REQUIREMENT —
Although the data below holds other lines too, output only those from the line with "(** X9. Data" up to and including the line with "(∀ key field value", exactly as they appear.

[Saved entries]
"""

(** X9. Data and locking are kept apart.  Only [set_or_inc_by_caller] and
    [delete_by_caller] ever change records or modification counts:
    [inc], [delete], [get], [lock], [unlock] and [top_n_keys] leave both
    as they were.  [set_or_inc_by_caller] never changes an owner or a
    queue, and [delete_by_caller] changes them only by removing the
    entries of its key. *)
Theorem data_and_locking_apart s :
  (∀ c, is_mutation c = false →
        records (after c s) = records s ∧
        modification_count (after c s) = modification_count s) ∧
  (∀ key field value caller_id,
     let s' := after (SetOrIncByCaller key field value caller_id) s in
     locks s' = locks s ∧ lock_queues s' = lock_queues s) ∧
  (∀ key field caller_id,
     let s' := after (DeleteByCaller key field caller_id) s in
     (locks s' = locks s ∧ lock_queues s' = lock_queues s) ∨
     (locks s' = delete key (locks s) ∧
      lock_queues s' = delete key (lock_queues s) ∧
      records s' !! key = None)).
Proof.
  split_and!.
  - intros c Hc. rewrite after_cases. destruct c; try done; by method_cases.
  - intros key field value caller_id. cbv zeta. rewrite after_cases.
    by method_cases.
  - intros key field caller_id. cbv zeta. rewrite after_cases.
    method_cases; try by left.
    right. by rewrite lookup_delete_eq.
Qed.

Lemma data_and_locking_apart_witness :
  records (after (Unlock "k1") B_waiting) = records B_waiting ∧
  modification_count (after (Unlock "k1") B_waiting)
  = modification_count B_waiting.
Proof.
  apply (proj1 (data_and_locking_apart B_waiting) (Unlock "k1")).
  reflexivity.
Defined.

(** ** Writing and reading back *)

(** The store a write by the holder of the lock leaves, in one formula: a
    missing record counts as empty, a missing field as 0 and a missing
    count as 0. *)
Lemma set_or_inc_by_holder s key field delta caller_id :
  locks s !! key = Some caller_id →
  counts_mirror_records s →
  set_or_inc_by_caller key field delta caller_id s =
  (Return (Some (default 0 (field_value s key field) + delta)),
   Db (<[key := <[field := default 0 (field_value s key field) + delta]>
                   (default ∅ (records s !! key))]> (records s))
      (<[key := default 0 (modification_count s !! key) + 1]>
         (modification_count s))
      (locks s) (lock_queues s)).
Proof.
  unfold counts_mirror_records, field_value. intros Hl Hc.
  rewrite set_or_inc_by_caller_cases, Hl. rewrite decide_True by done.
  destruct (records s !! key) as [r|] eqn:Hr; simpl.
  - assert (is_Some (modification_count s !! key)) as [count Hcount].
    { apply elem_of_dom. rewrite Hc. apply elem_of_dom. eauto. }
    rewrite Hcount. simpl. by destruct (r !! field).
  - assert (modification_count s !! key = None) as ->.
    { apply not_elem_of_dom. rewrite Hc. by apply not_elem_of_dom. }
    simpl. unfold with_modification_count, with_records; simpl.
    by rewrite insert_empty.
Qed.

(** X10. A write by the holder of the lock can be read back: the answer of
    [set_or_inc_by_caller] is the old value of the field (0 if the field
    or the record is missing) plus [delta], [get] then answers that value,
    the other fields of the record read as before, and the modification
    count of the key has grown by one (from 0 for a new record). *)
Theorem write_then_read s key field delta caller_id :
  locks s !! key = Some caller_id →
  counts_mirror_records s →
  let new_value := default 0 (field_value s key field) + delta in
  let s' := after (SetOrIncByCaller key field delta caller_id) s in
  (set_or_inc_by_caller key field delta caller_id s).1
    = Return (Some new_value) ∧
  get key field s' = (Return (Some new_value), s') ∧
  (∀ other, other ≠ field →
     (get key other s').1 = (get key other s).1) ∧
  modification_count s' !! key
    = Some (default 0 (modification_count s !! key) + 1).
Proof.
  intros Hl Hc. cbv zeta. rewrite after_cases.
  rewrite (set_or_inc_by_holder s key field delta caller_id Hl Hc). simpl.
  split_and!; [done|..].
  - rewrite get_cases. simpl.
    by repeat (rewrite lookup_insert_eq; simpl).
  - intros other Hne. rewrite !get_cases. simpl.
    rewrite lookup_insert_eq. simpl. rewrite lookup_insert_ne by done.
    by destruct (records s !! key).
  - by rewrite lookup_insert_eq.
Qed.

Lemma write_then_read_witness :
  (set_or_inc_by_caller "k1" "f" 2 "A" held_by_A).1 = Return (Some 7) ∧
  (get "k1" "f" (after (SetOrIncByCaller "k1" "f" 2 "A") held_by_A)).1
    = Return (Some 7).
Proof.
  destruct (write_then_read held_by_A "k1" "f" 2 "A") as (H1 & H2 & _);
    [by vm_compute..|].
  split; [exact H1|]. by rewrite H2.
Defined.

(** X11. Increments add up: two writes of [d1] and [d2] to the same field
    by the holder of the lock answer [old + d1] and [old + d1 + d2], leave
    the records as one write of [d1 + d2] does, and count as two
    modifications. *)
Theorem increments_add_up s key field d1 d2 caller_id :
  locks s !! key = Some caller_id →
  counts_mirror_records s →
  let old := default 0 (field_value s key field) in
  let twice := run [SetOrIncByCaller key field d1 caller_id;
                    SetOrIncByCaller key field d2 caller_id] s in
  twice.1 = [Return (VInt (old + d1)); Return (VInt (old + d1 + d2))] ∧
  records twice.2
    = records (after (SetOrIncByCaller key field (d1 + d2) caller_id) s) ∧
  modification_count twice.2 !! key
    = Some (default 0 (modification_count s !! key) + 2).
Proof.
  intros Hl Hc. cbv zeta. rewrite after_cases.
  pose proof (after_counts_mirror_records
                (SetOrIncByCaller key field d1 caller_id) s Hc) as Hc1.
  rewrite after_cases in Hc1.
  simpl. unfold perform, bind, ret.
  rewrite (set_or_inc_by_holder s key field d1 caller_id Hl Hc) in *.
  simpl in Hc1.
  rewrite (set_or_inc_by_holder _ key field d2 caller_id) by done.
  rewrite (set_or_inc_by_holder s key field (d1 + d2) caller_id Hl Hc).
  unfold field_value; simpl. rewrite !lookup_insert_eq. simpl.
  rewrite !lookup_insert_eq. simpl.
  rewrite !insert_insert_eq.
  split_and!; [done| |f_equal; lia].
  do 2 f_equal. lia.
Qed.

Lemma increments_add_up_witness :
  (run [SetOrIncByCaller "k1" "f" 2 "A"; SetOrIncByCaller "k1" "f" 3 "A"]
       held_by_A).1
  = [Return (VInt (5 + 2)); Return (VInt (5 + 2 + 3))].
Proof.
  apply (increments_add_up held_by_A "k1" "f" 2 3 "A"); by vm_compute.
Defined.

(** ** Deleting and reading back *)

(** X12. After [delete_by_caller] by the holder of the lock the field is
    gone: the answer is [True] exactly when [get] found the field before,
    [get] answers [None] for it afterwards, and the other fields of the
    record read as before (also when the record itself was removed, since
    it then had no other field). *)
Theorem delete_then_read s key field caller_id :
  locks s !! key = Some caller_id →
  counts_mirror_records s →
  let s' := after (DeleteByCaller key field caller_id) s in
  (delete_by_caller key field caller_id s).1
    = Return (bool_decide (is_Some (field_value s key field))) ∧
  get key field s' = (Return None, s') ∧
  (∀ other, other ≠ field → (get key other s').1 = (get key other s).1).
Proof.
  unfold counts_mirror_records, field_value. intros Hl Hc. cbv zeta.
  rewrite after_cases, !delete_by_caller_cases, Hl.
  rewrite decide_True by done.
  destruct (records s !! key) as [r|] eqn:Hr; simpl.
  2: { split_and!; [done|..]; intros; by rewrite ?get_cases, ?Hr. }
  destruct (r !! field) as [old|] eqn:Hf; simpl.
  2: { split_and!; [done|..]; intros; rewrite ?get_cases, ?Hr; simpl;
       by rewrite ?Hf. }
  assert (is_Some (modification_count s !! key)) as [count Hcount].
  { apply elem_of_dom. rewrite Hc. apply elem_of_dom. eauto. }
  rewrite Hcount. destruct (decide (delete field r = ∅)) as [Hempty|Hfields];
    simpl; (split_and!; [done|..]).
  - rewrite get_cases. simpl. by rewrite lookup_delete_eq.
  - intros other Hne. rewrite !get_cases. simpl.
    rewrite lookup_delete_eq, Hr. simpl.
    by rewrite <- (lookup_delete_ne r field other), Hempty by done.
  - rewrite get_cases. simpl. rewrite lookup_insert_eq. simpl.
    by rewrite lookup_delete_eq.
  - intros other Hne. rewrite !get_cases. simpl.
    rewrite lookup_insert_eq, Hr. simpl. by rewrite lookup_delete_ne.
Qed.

"""
"""

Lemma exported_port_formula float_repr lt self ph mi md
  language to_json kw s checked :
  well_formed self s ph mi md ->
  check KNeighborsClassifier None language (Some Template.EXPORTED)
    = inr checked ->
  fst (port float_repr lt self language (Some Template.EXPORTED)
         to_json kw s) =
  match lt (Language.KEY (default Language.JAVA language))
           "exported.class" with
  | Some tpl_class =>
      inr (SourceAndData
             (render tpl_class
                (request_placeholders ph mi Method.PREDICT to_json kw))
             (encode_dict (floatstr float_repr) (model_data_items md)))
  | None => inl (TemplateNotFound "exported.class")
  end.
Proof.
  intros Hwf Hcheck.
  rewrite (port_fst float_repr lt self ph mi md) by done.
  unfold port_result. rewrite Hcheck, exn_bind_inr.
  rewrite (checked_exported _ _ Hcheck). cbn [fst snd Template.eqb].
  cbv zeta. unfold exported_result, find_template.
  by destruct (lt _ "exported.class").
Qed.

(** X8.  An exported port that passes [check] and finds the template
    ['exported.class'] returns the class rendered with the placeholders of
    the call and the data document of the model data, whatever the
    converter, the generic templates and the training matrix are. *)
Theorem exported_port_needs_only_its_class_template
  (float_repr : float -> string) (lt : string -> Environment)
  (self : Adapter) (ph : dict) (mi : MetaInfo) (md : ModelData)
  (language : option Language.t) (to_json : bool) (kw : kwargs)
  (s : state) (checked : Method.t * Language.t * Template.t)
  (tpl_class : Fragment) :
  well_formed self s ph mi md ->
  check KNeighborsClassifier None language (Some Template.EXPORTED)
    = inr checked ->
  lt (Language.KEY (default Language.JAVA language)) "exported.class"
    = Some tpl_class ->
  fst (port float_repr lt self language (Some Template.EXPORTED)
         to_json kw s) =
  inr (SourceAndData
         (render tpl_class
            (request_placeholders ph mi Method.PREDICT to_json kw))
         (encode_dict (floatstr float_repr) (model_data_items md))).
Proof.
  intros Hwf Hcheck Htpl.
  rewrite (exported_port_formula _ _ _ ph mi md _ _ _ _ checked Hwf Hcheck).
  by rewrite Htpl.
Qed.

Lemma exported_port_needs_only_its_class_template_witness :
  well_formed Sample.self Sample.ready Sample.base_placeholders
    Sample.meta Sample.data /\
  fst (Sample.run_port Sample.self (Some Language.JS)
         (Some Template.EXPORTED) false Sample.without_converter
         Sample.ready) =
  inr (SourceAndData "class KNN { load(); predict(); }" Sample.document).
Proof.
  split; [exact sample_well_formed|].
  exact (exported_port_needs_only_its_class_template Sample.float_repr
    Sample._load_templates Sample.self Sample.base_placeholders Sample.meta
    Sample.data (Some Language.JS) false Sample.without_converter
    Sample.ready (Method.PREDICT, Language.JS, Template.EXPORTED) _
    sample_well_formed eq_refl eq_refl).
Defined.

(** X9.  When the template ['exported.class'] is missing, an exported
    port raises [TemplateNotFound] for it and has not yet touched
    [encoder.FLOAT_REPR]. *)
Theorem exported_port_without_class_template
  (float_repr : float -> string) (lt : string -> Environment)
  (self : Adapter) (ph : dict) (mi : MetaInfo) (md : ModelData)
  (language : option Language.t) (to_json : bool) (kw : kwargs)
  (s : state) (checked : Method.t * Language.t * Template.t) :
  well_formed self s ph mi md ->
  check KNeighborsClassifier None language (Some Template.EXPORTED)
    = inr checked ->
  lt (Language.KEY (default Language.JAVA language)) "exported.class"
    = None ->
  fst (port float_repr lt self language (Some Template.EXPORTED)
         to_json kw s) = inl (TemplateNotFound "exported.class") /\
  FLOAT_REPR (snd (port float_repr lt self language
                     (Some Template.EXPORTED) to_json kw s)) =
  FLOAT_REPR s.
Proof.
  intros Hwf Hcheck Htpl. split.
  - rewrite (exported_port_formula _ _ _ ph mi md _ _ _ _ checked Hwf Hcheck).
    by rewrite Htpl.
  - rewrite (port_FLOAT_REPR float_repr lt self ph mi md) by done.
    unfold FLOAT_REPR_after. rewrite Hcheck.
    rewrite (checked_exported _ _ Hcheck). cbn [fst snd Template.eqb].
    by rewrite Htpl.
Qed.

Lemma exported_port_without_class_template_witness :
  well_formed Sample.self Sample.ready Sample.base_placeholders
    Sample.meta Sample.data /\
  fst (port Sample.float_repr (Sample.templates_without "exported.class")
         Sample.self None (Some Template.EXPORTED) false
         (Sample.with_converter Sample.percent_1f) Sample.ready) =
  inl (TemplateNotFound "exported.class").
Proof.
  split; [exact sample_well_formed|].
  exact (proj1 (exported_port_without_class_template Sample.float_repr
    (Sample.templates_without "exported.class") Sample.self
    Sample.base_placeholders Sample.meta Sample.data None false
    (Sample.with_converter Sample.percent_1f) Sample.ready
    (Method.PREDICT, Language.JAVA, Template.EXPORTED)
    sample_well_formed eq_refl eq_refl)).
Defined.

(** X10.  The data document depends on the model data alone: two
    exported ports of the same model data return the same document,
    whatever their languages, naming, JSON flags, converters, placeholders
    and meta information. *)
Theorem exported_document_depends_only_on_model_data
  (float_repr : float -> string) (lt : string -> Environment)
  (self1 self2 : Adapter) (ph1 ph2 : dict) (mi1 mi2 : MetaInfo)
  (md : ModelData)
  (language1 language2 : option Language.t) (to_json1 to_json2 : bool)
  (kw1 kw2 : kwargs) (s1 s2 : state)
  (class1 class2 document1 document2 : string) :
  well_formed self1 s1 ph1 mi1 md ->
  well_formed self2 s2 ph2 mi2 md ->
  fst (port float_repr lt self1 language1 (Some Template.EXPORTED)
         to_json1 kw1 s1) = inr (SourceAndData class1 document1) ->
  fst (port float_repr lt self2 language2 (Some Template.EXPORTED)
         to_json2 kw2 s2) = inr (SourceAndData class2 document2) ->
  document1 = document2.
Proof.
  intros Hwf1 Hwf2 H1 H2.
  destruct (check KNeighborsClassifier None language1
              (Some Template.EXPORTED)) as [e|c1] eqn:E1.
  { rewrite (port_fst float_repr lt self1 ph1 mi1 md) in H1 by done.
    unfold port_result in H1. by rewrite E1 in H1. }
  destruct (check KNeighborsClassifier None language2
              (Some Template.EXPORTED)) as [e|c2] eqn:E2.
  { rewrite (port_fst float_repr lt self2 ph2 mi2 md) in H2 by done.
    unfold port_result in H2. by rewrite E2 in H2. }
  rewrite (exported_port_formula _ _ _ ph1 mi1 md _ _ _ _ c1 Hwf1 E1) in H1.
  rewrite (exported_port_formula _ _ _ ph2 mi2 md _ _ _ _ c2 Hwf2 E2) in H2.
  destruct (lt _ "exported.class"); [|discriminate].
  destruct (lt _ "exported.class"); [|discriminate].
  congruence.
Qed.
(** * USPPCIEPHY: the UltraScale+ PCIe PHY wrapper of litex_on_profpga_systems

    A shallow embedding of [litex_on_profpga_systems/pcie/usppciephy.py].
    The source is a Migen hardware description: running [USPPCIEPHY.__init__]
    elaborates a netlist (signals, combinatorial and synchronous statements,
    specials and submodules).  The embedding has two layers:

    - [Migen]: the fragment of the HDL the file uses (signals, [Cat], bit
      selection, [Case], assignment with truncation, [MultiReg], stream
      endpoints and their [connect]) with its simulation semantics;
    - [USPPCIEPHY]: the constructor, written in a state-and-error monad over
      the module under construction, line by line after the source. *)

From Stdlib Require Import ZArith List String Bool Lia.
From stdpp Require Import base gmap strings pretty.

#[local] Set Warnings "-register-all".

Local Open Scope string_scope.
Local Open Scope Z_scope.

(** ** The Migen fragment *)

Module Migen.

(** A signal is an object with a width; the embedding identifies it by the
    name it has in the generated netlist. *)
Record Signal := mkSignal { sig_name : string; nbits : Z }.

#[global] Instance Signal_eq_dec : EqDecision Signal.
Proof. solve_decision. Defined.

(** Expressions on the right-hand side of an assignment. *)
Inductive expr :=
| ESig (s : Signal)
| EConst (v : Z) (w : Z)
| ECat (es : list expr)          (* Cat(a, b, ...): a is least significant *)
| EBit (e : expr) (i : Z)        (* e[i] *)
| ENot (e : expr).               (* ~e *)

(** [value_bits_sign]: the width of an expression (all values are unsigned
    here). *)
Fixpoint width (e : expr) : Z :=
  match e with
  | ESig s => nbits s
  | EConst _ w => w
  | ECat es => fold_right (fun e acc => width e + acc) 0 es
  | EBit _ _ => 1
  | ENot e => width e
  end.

"""

SOLUTION —
(** X9. Data and locking are kept apart.  Only [set_or_inc_by_caller] and
    [delete_by_caller] ever change records or modification counts:
    [inc], [delete], [get], [lock], [unlock] and [top_n_keys] leave both
    as they were.  [set_or_inc_by_caller] never changes an owner or a
    queue, and [delete_by_caller] changes them only by removing the
    entries of its key. *)
Theorem data_and_locking_apart s :
  (∀ c, is_mutation c = false →
        records (after c s) = records s ∧
        modification_count (after c s) = modification_count s) ∧
  (∀ key field value caller_id,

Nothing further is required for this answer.